A lo largo de medio siglo, las burguesas de Pont-l’Evêque le envidiaron a madame Aubain su criada Felicidad.

Por cien francos al año, guisaba y hacía el arreglo de la casa, lavaba, planchaba, sabía embridar un caballo, engordar las aves de corral, mazar la manteca, y fue siempre fiel a su ama —que sin embargo no siempre era una persona agradable.

Madame Aubain se había casado con un mozo guapo y pobre, que murió a principios de 1809, dejándole dos hijos muy pequeños y algunas deudas. Entonces madame Aubain vendió sus inmuebles, menos la finca de Toucques y la de Greffosses, que rentaban a lo sumo cinco mil francos, y dejó la casa de Saint-Melaine para vivir en otra menos dispendiosa que había pertenecido a sus antepasados y estaba detrás del mercado.

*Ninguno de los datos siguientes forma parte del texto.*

Lemma nblocks_emit (x : cg) i : nblocks (emit x i) = nblocks x.
Proof. reflexivity. Qed.
Lemma nblocks_br_if_open (x : cg) l : nblocks (br_if_open x l) = nblocks x.
Proof. unfold br_if_open; destruct (terminated x); reflexivity. Qed.
Lemma nblocks_position (x : cg) l : nblocks (position x l) = nblocks x.
Proof. reflexivity. Qed.
Lemma nblocks_set_loop (x : cg) c e : nblocks (set_loop x c e) = nblocks x.
Proof. reflexivity. Qed.

Ltac nb_facts :=
  repeat match goal with
  | H : grows ?a ?b |- _ => pose proof (grows_nblocks a b H); clear H
  end;
  repeat match goal with
  | H : context [nblocks (emit ?x ?i)] |- _ => rewrite (nblocks_emit x i) in H
  | H : context [nblocks (br_if_open ?x ?i)] |- _ => rewrite (nblocks_br_if_open x i) in H
  | H : context [nblocks (position ?x ?i)] |- _ => rewrite (nblocks_position x i) in H
  | H : context [nblocks (set_loop ?x ?c ?e)] |- _ => rewrite (nblocks_set_loop x c e) in H
  | |- context [nblocks (emit ?x ?i)] => rewrite (nblocks_emit x i)
  | |- context [nblocks (br_if_open ?x ?i)] => rewrite (nblocks_br_if_open x i)
  | |- context [nblocks (position ?x ?i)] => rewrite (nblocks_position x i)
  | |- context [nblocks (set_loop ?x ?c ?e)] => rewrite (nblocks_set_loop x c e)
  end.

Ltac gr g0 :=
  match goal with
  | H : grows g0 ?x |- grows g0 ?x => exact H
  | |- grows g0 g0 => apply grows_refl; assumption
  | |- grows g0 (emit _ _) => apply grows_emit; gr g0
  | |- grows g0 (br_if_open _ _) => apply grows_br_if_open; gr g0
  | |- grows g0 (set_loop _ _ _) => apply grows_set_loop; gr g0
  | |- grows g0 (set_defers _ _) => apply grows_set_defers; gr g0
  | |- grows g0 (position _ _) =>
      apply grows_position; [gr g0 | nb_facts; lia | nb_facts; lia]
  | H : grows ?x ?y |- grows g0 ?y => apply (grows_trans g0 x y); [gr g0 | exact H]
  end.

Ltac peel g0 :=
  match goal with
  | H : context [cg_expr ?x ?e] |- _ =>
      lazymatch type of H with cg_expr _ _ = _ => fail | _ => idtac end;
      let Hg := fresh "Hg" in assert (Hg : grows g0 x) by gr g0;
      let y := fresh "g" in let o := fresh "o" in let E := fresh "E" in
      destruct (cg_expr x e) as [y o] eqn:E;
      destruct (grows_cg_expr g0 x y e o Hg E) as [? ?]
  | H : context [cg_tobool ?x ?c] |- _ =>
      lazymatch type of H with cg_tobool _ _ = _ => fail | _ => idtac end;
      let Hg := fresh "Hg" in assert (Hg : grows g0 x) by gr g0;
      let y := fresh "g" in let o := fresh "o" in let E := fresh "E" in
      destruct (cg_tobool x c) as [y o] eqn:E;
      destruct (grows_cg_tobool g0 x y c o Hg E) as [? ?]
  | H : context [new_block ?x] |- _ =>
      lazymatch type of H with new_block _ = _ => fail | _ => idtac end;
      let Hg := fresh "Hg" in assert (Hg : grows g0 x) by gr g0;
      let y := fresh "g" in let l := fresh "l" in let E := fresh "E" in
      destruct (new_block x) as [y l] eqn:E;
      destruct (grows_new_block g0 x y l Hg E) as (? & ? & ? & ? & ? & ?)
  | H : context [new_reg ?x] |- _ =>
      lazymatch type of H with new_reg _ = _ => fail | _ => idtac end;
      let Hg := fresh "Hg" in assert (Hg : grows g0 x) by gr g0;
      let y := fresh "g" in let r := fresh "r" in let E := fresh "E" in
      destruct (new_reg x) as [y r] eqn:E;
      destruct (grows_new_reg g0 x y r Hg E) as (? & ? & ? & ? & ? & ?)
  end; cbv beta iota zeta in *.

Ltac bindstep g0 IHs IHd IHb IHc :=
  match goal with
  | H : bind (cg_stmt ?n ?x ?s) _ = Ok _ |- _ =>
      let y := fresh "g" in let E := fresh "E" in let Gx := fresh "Gx" in
      destruct (cg_stmt n x s) as [y| |] eqn:E; [|discriminate|discriminate];
      cbn [bind] in H; assert (Gx : grows g0 x) by gr g0;
      pose proof (IHs x s y (grows_cur _ _ Gx) E)
  | H : bind (cg_defers ?n ?x ?s) _ = Ok _ |- _ =>
      let y := fresh "g" in let E := fresh "E" in let Gx := fresh "Gx" in
      destruct (cg_defers n x s) as [y| |] eqn:E; [|discriminate|discriminate];
      cbn [bind] in H; assert (Gx : grows g0 x) by gr g0;
      pose proof (IHd x s y (grows_cur _ _ Gx) E)
  | H : bind (cg_block ?n ?x ?s) _ = Ok _ |- _ =>
      let y := fresh "g" in let E := fresh "E" in let Gx := fresh "Gx" in
      destruct (cg_block n x s) as [y| |] eqn:E; [|discriminate|discriminate];
      cbn [bind] in H; assert (Gx : grows g0 x) by gr g0;
      pose proof (IHb x s y (grows_cur _ _ Gx) E)
  | H : bind (cg_cases ?n ?x ?m ?e ?s) _ = Ok _ |- _ =>
      let y := fresh "g" in let E := fresh "E" in let Gx := fresh "Gx" in
      destruct (cg_cases n x m e s) as [y| |] eqn:E; [|discriminate|discriminate];
      cbn [bind] in H; assert (Gx : grows g0 x) by gr g0;
      pose proof (IHc x m e s y (grows_cur _ _ Gx) E)
  end.

Ltac tailstep g0 IHs IHd IHb IHc :=
  match goal with
  | H : cg_stmt ?n ?x ?s = Ok ?y |- grows g0 ?y =>
      let Gx := fresh "Gx" in assert (Gx : grows g0 x) by gr g0;
      exact (grows_trans _ _ _ Gx (IHs x s y (grows_cur _ _ Gx) H))
  | H : cg_defers ?n ?x ?s = Ok ?y |- grows g0 ?y =>
      let Gx := fresh "Gx" in assert (Gx : grows g0 x) by gr g0;
      exact (grows_trans _ _ _ Gx (IHd x s y (grows_cur _ _ Gx) H))
  | H : cg_block ?n ?x ?s = Ok ?y |- grows g0 ?y =>
      let Gx := fresh "Gx" in assert (Gx : grows g0 x) by gr g0;
      exact (grows_trans _ _ _ Gx (IHb x s y (grows_cur _ _ Gx) H))
  | H : cg_cases ?n ?x ?m ?e ?s = Ok ?y |- grows g0 ?y =>
      let Gx := fresh "Gx" in assert (Gx : grows g0 x) by gr g0;
      exact (grows_trans _ _ _ Gx (IHc x m e s y (grows_cur _ _ Gx) H))
  | H : Ok _ = Ok ?y |- grows g0 ?y => injection H as <-; gr g0
  end.

Ltac run0 g0 IHs IHd IHb IHc :=
  repeat (first [ peel g0 | bindstep g0 IHs IHd IHb IHc
                | match goal with
                  | H : context [if terminated ?x then _ else _] |- _ =>
                      destruct (terminated x)
                  | H : context [match loop_end ?x with _ => _ end] |- _ =>
                      destruct (loop_end x); [|discriminate]
                  | H : context [match loop_cond ?x with _ => _ end] |- _ =>
                      destruct (loop_cond x); [|discriminate]
                  | H : context [if Nat.ltb ?a ?b then _ else _] |- _ =>
                      destruct (Nat.ltb a b); [|discriminate]
                  end ]).

Ltac run g0 IHs IHd IHb IHc := run0 g0 IHs IHd IHb IHc; tailstep g0 IHs IHd IHb IHc.

Lemma lower_grows (fuel : nat) :
  (forall g s g', (cur g < nblocks g)%nat -> cg_stmt fuel g s = Ok g' -> grows g g') /\
  (forall g ds g', (cur g < nblocks g)%nat -> cg_defers fuel g ds = Ok g' -> grows g g') /\
  (forall g ss g', (cur g < nblocks g)%nat -> cg_block fuel g ss = Ok g' -> grows g g') /\
  (forall g mval eb cs g', (cur g < nblocks g)%nat ->
     cg_cases fuel g mval eb cs = Ok g' -> grows g g').
Proof.
  induction fuel as [|n IH]; [repeat split; intros; discriminate|].
  destruct IH as (IHs & IHd & IHb & IHc).
  split; [|split; [|split]].
  - intros g0 s g' Hc H; pose proof (grows_refl g0 Hc) as G0.
    destruct s as [[e|]|e|c thn [els|]|c body|init c incr body| | |e cases|d];
      cbn [cg_stmt] in H; run g0 IHs IHd IHb IHc.
  - intros g0 ds g' Hc H; pose proof (grows_refl g0 Hc) as G0.
    destruct ds as [|d ds]; cbn [cg_defers] in H; run g0 IHs IHd IHb IHc.
  - intros g0 ss g' Hc H; pose proof (grows_refl g0 Hc) as G0.
    destruct ss as [|s ss]; cbn [cg_block] in H; run g0 IHs IHd IHb IHc.
  - intros g0 mval eb cs g' Hc H; pose proof (grows_refl g0 Hc) as G0.
    destruct cs as [|[[v|] body] cs]; cbn [cg_cases] in H; run g0 IHs IHd IHb IHc.
Qed.

(** The prefix order on block contents: every block that existed keeps its
    instructions and may only grow at its end. *)
Definition ext (x y : cg) : Prop :=
  (nblocks x <= nblocks y)%nat /\
  (forall k, (k < nblocks x)%nat -> exists pre, blocks y k = pre ++ blocks x k).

Esta casa, revestida de pizarra, se encontraba entre una travesía y una callecita que iba a parar al río. En el interior había desigualdades de nivel que hacían tropezar. Un pequeño vestíbulo separaba la cocina de la sala donde madame Aubain se pasaba el día entero, sentada junto a la ventana en un sillón de paja. Alineadas contra la pared, pintadas de blanco, ocho sillas de caoba. Un piano viejo soportaba, bajo un barómetro, una pirámide de cajas y de carpetas. A uno y otro lado de la chimenea, de mármol amarillo y de estilo Luis XV, dos butacas tapizadas. El reloj, en el centro, representaba un templo de Vesta. Y todo el aposento olía un poco a humedad, pues el suelo estaba más bajo que la huerta.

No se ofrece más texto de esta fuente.